Maintaining a considerable following, he was elected to the Argentine Senate in 1928. As had occurred on numerous occasions in prior years, the Senate chose to exercise its prerogative allowing the body to refuse to seat any Senator-elect deemed "unfit to serve." Lencinas defended himself during lengthy hearings; but was ultimately refused his seat by a combination of UCR and Conservative votes.

He returned on November 10, 1929, to Mendoza with plans to rally support for his admittance into the Senate.

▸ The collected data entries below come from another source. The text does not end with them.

(** The scan of [project_fast_point] for one column, at offset [off].  [len as
    usize] of a negative length is close to 2^64; the sums overflow exactly when
    the mathematical sum reaches 2^64, which panics with overflow checks. *)
Fixpoint find_cell (fuel : nat) (value_bytes : bytes) (idx : nat) (table : TableDef) (off : Z)
    : res str (option Value) :=
  let n := Z.of_nat (length value_bytes) in
  if (n <=? off)%Z then Ok None else
  match fuel with
  | O => Panic
  | S f =>
    if (n <? off + 2)%Z then Err corrupt_row else
    h ← read_at 2 value_bytes (Z.to_nat off);
    let c_idx := Z.to_nat (from_be h) in
    let off := (off + 2)%Z in
    if (n <? off + 4)%Z then Err corrupt_row else
    h ← read_at 4 value_bytes (Z.to_nat off);
    let len := from_be_signed h in
    let off := (off + 4)%Z in
    if c_idx =? idx then
      if (len =? -1)%Z then Ok (Some VNull) else
      let e := (off + uwrap 64 len)%Z in
      if (2 ^ 64 <=? e)%Z then Panic else
      if (n <? e)%Z then Err corrupt_row else
      raw ← slice value_bytes (Z.to_nat off) (Z.to_nat e);
      c ← index (td_columns table) idx;
      Some <$> from_raw_bytes raw (col_type c)
    else if (len =? -1)%Z then find_cell f value_bytes idx table off
    else
      let e := (off + uwrap 64 len)%Z in
      if (2 ^ 64 <=? e)%Z then Panic else find_cell f value_bytes idx table e
  end.

(** One selected column of the fast path. *)
Definition fast_column (table : TableDef) (key_col_idxs : list nat) (key_parts : list bytes)
    (value_bytes : bytes) (idx : nat) : res str Value :=
  match position (fun k => k =? idx) key_col_idxs with
  | Some pos =>
    p ← index key_parts pos;
    c ← index (td_columns table) idx;
    from_raw_bytes p (col_type c)
  | None =>
    o ← find_cell (length value_bytes) value_bytes idx table 0;
    Ok (default VNull o)
  end.

Definition project_fast_point (table : TableDef) (selected_idxs key_col_idxs : list nat)
    (key_parts : list bytes) (value_bytes : bytes) (out_rows : list (list Value))
    : res str (list (list Value) * bool) :=
  out ← map_res (fast_column table key_col_idxs key_parts value_bytes) selected_idxs;
  Ok (out_rows ++ [out], true).

(** The rows, the first error, and whether the scan goes on. *)
Definition handle_entry (table : TableDef) (selected_idxs : list nat)
    (eq_filters : list (nat * Value)) (in_filters : list (nat * list Value))
    (key_col_idxs : list nat) (keyspace : str) (limit : option Z) (key value : bytes)
    (out_rows : list (list Value)) (error_slot : option str)
    : res str (list (list Value) * option str * bool) :=
  match (key_parts ← decode_key keyspace (td_name table) key;
         project_decoded table selected_idxs eq_filters in_filters key_col_idxs key_parts value
           out_rows) with
  | Ok (rows, true) =>
    Ok (rows, error_slot,
        match limit with Some l => (Z.of_nat (length rows) <? l)%Z | None => true end)
  | Ok (rows, false) => Ok (rows, error_slot, true)
  | Err e => Ok (out_rows, Some (default e error_slot), false)
  | Panic => Panic
  end.

(** ** The fast path *)

Lemma from_raw_bytes_raw t v : has_type t v = true -> fits v = true ->
  from_raw_bytes (raw_bytes v) t = Ok v.
Proof.
  intros Ht Hf. unfold from_raw_bytes. rewrite <-(to_wire_raw t v Ht).
  apply from_wire_to_wire; [|done]. by destruct v.
Qed.

(** The wire form of a cell: the null marker, or a length and the raw bytes. *)
Lemma cell_wire t v : cell_ok t v = true -> fits v = true ->
  (v = VNull /\ to_wire v = be 4 (-1)) \/
  (has_type t v = true /\ to_wire v = be 4 (Z.of_nat (length (raw_bytes v))) ++ raw_bytes v /\
   (Z.of_nat (length (raw_bytes v)) < 2 ^ 31)%Z).
Proof.
  intros Ht Hf. unfold fits in Hf. apply Z.ltb_lt in Hf.
  destruct (value_eqb v VNull) eqn:E; [left; by destruct v|right].
  assert (Hv : has_type t v = true) by (by destruct v). split; [done|].
  pose proof (to_wire_raw t v Hv) as Hw. split; [done|].
  rewrite Hw, length_app, length_be in Hf. lia.
Qed.

(** One step of the scan over an encoded column. *)
Lemma find_cell_step table iv data pre post idx f :
  col_ok table iv -> data = pre ++ enc_col iv ++ post -> (Z.of_nat (length data) < 2 ^ 63)%Z ->
  find_cell (S f) data idx table (Z.of_nat (length pre))
  = if Z.to_nat (fst iv) =? idx then Ok (Some (snd iv))
    else find_cell f data idx table (Z.of_nat (length (pre ++ enc_col iv))).
Proof.
  destruct iv as [i v]. intros (Hi & Hf & c & Hc & Ht) Hdata Hlen. cbn [fst snd] in *.
  unfold enc_col in *. cbn [fst snd] in *. rewrite <-app_assoc in Hdata.
  pose proof (length_to_wire_ge v) as Hw.
  assert (Hn : length data = length pre + 2 + length (to_wire v) + length post).
  { rewrite Hdata, !length_app, length_be. lia. }
  cbn [find_cell].
  decide_test (Z.of_nat (length data) <=? Z.of_nat (length pre))%Z false.
  decide_test (Z.of_nat (length data) <? Z.of_nat (length pre) + 2)%Z false.
  decide_test (Z.of_nat (length data) <? Z.of_nat (length pre) + 2 + 4)%Z false.
  rewrite Nat2Z.id. rewrite Hdata at 1. rewrite (read_at_app 2) by (by rewrite ?length_be). res_simpl.
  rewrite (from_be_be_u 2) by done.
  replace (Z.to_nat (Z.of_nat (length pre) + 2)) with (length (pre ++ be 2 i))
    by (rewrite length_app, length_be; lia).
  rewrite app_assoc in Hdata.
  destruct (cell_wire _ _ Ht Hf) as [[-> Hwire]|(Hty & Hwire & Hr)].
  - rewrite Hwire in *. rewrite Hdata at 1. rewrite (read_at_app 4) by (by rewrite ?length_be).
    res_simpl. rewrite (from_be_be_i 4) by (done || lia).
    change (-1 =? -1)%Z with true. cbn iota.
    replace (Z.of_nat (length pre) + 2 + 4)%Z with (Z.of_nat (length (pre ++ be 2 i ++ be 4 (-1))));
      [done|]. rewrite !length_app, !length_be. lia.
  - rewrite Hwire in Hdata, Hn |- *. rewrite length_app, length_be in Hn.
    rewrite Hdata at 1. rewrite <-(app_assoc (be 4 _) _ post).
    rewrite (read_at_app 4) by (by rewrite ?length_be). res_simpl.
    rewrite from_be_len32 by lia.
    decide_test (Z.of_nat (length (raw_bytes v)) =? -1)%Z false.
    unfold uwrap. rewrite (Z.mod_small (Z.of_nat _)) by lia.
    decide_test (2 ^ 64 <=? Z.of_nat (length pre) + 2 + 4 + Z.of_nat (length (raw_bytes v)))%Z false.
    destruct (Z.to_nat i =? idx) eqn:E.
    + decide_test (Z.of_nat (length data) <? Z.of_nat (length pre) + 2 + 4 + Z.of_nat (length (raw_bytes v)))%Z false.
      rewrite <-!app_assoc in Hdata. rewrite (app_assoc (be 2 i)), (app_assoc pre) in Hdata.
      rewrite Hdata, slice_app by (rewrite !length_app, !length_be; lia). res_simpl.
      apply Nat.eqb_eq in E. subst idx. unfold index. rewrite Hc. res_simpl.
      by rewrite (from_raw_bytes_raw (col_type c)).
    + f_equal. rewrite !length_app, !length_be. lia.
Qed.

Reportedly warned of a possible attempt on his life, Lencinas wrote to President Yrigoyen a letter in which he both requested protection, and made him responsible for anything untoward that might befall him; as he emerged onto a downtown Mendoza balcony to address supporters, Carlos Washington Lencinas was shot in the heart by an unknown assailant.

The nature of Lencinas' assassination, and that it remained an unsolved mystery, prompted a number of hypotheses in the subsequent decades, including speculation that he may have been killed over a love triangle, or that his assassination may have orchestrated by President Yrigoyen's Mendoza supporters. A historical inquiry concluded in 2004 found that, in fact, credible evidence existed to support the hypothesis of a political conspiracy; whether such a plot was organized by Yrigoyen's supporters, by reactionary landowners, or by others, remained indeterminable.